正解は、「利用者がクライアント証明書を用意する必要がない。」である。
このサービスは会員向けといえど、広く一般ユーザに提供しているサービスである。よって、その利用者にクライアント証明書を発行して認証するというのは、非現実的であろう。

3.SSL/TLS

(1)SSL/TLSの概要

 SSL(Secure Socket Layer)はNetscape社が開発した暗号化の仕組みです。その代表例はhttpsでして、オンラインバンキングなどでは、httpsで始まるURLにアクセスしますから、なじみ深いことでしょう。
以下は三菱東京UFJ銀行のオンラインバンキングの画面です。お金を扱いますし、パスワード情報も流れるので、httpsによって通信が暗号化されます。
特徴は、通信を暗号化するために、SSLの証明書を使う点です。以下は、緑色のバーの右にある鍵マークをクリックした状態ですが、このように、Webサイトの証明書が利用されていることが分かります。
SSL

過去問ではSSLに関して,「Webサーバとブラウザ間でデータを暗号化して転送する場合に使用することができるプロトコルである(平成19年度ソフ開 午前 問56)」と述べられています。
最近はGoogle検索でもhttps://www.google.co.jp/?gws_rd=sslに自動でリダイレクトされ、httpsによる暗号化通信が行われます。

情報処理安全確保支援士試験の過去問を見てみよう。

過去問(H22SC春午前2)
問16 セキュリティプロトコルSSL/TLSの機能はどれか。
 ア FTPなどの様々なアプリケーションに利用されて、アプリケーション層とトランスポート層(TCP)との間で暗号化する。
 イ MIMEをベースとして、電子署名とメッセージの暗号化によって電子メールのセキュリティを強化する。
 ウ PPTPとL2Fが統合された仕様で、PPPをトンネリングする。
 エ 特定のアプリケーションの通信だけではなく、あらゆるIPパケットをIP層で暗号化する。






すべての選択肢が何を指すかを考えるとよい。
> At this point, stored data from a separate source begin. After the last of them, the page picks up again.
(** A match or a consume whose result is dropped, or used to stop. *)
Lemma wp_match_bool fs p0 p pt nt lo k K :
  At fs p0 p pt nt lo k -> K <> SK_EOF ->
  wp (p_match E K) (fun b p' => exists k', At fs p0 p' pt nt (if b : bool then S lo else lo) k') p.
Proof.
  intros HA HK. eapply wp_match; [exact Htoks|exact HA|done| |].
  - intros _ p' k' HA'. by exists k'.
  - intros _. by exists k.
Qed.

Lemma match_keeps K : K <> SK_EOF -> keeps (p_match E K).
Proof.
  intros HK fs p0 p pt nt lo k HA _.
  eapply wp_call; [by eapply wp_match_bool|]. intros [] p' (k' & HA'); exists k'; [|done].
  eapply At_weaken; [exact HA'|lia].
Qed.

Lemma consume_keeps K m : K <> SK_EOF -> keeps (p_consume E K m).
Proof.
  intros HK fs p0 p pt nt lo k HA _. eapply wp_consume; [exact Htoks|exact HA|done| |].
  - intros _ t p' k' HA'. exists k'. eapply At_weaken; [exact HA'|lia].
  - intros _ p' HA'. by exists k.
Qed.

Lemma advance_moves : moves (p_advance E).
Proof.
  intros fs p0 p pt nt lo k HA _. eapply wp_advance; [exact Htoks|exact HA|].
  intros t p' k' HA'. by exists k'.
Qed.

Lemma ret_keeps {A} (a : A) : keeps (ret a).
Proof. intros fs p0 p pt nt lo k HA _. apply wp_ret. by exists k. Qed.

Lemma error_keeps m : keeps (p_error m).
Proof. intros fs p0 p pt nt lo k HA _. eapply wp_error; [exact HA|]. intros p' HA'. by exists k. Qed.

Lemma recover_auto_moves m : moves (p_recover_auto E m).
Proof.
  intros fs p0 p pt nt lo k HA _. eapply wp_recover_auto; [exact Htoks|exact HA|].
  intros p' k' HA'. by exists k'.
Qed.

Lemma recover_if_stuck_keeps b m : keeps (recover_if_stuck E b m).
Proof.
  intros fs p0 p pt nt lo k HA Hf. apply wp_bind, wp_gets. eapply wp_when; [exact HA| |].
  - intros _. by apply (keeps_moves _ (recover_auto_moves m)) with k.
  - intros p' k' HA'. by exists k'.
Qed.

(** After [recover_if_stuck] the cursor is past the position [pos p1], which was not
    the end of the file. *)
Lemma wp_recover_if_stuck fs p0 p1 p pt nt k1 k m :
  p_peek E p1 = k1 -> k1 <> SK_EOF -> At fs p0 p pt nt (pos p1) k ->
  wp (recover_if_stuck E (pos p1) m)
     (fun _ p' => exists k', At fs p0 p' pt nt (S (pos p1)) k') p.
Proof.
  intros Hk1 Hne HA. apply wp_bind, wp_gets.
  pose proof (at_lo _ _ _ _ _ _ _ _ HA) as Hlo.
  destruct (pos p =? pos p1)%nat eqn:Hp; simpl.
  - apply Nat.eqb_eq in Hp. eapply wp_recover_auto; [exact Htoks|exact HA|].
    intros p' k' HA'. exists k'. rewrite up_ne in HA'; [exact HA'|].
    rewrite <- (at_kind _ _ _ _ _ _ _ _ HA), (peek_pos E p p1 Hp). congruence.
  - apply Nat.eqb_neq in Hp. apply wp_ret. exists k.
    eapply At_weaken; [eapply At_here; exact HA|lia].
Qed.

(** [while (cond) body] where a true [cond] only reads, and says the cursor is not
    at the end. *)
Lemma wp_while fs p0 p pt nt lo k (cond : Parser -> bool) body :
  At fs p0 p pt nt lo k ->
  (forall p, cond p = true -> p_peek E p <> SK_EOF) ->
  (forall p1 k1, At fs p0 p1 pt nt (pos p1) k1 -> (lo <= pos p1)%nat -> k1 <> SK_EOF ->
     cond p1 = true ->
     wp body (fun _ p' => exists k', At fs p0 p' pt nt (S (pos p1)) k') p1) ->
  wp (while_ E (gets cond) body) (fun _ p' => exists k', At fs p0 p' pt nt lo k') p.
Proof.
  intros HA Hc Hb. eapply wp_loop; [exact HA| |by eauto].
  intros p1 k1 HA1 Hlo. apply wp_bind, wp_gets. destruct (cond p1) eqn:Hc1.
  - apply wp_bind. eapply wp_call; [apply (Hb p1 k1); try done|].
    + rewrite <- (at_kind _ _ _ _ _ _ _ _ HA1). by apply Hc.
    + intros a p' (k' & HA'). apply wp_ret. by exists k'.
  - apply wp_ret. by exists k1.
Qed.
イはS/MIME、ウはL2TPであり、エはIPsec。また、今回の正解はア。

(2)SSLとTLSに関して

❶SSLとTLSの違いは?
 SSL(Secure Sockets Layer)は、ネットスケープコミュニケーションズ社が開発したプロトコルです。それをRFCとして標準化するとともに、機能を付加したものがTLS(Transport Layer Security)です。両者の互換性はないが、情報セキュリティスペシャリスト試験においては、SSL/TLSというくくりで、両者は同じものと考えてもいいでしょう。
ただ、2014年にはSSLv3に重大な脆弱性が見つかり、SSLを無効にしてTLSを使うようにアナウンスする企業がいくつか見られました。今後も主軸はTLSになりますが、SSLという名称が広まっているため、SSLと表現しながら、実際にはTLSを使っているという状態になることでしょう。

❷SSLとTLSのポート番号
 プロトコルによってポート番号は変わります。
SSL/TLSの代表といえばhttps(HTTP over SSL/TLS)です。ここで利用する場合、SSLでもTLSでもどちらもポート番号は443です。
情報処理技術者試験(ネットワークスペシャリスト)の過去問でも問われたPOP3S(POP3 over SSL) のポート番号は、995です。

❸常時SSL
 最近では、ほとんどのサイトがHTTPSで始まる、つまり常時SSL(TLS)になっている。これによる効果はなんだろうか。
暗号化はもちろん、認証や改ざん防止というTLSの基本機能による効果が認められる。
ただし、マルウェアも暗号化通信の中を安全に通過し、企業のセキュリティ対策製品をすり抜けてしまうデメリットもある。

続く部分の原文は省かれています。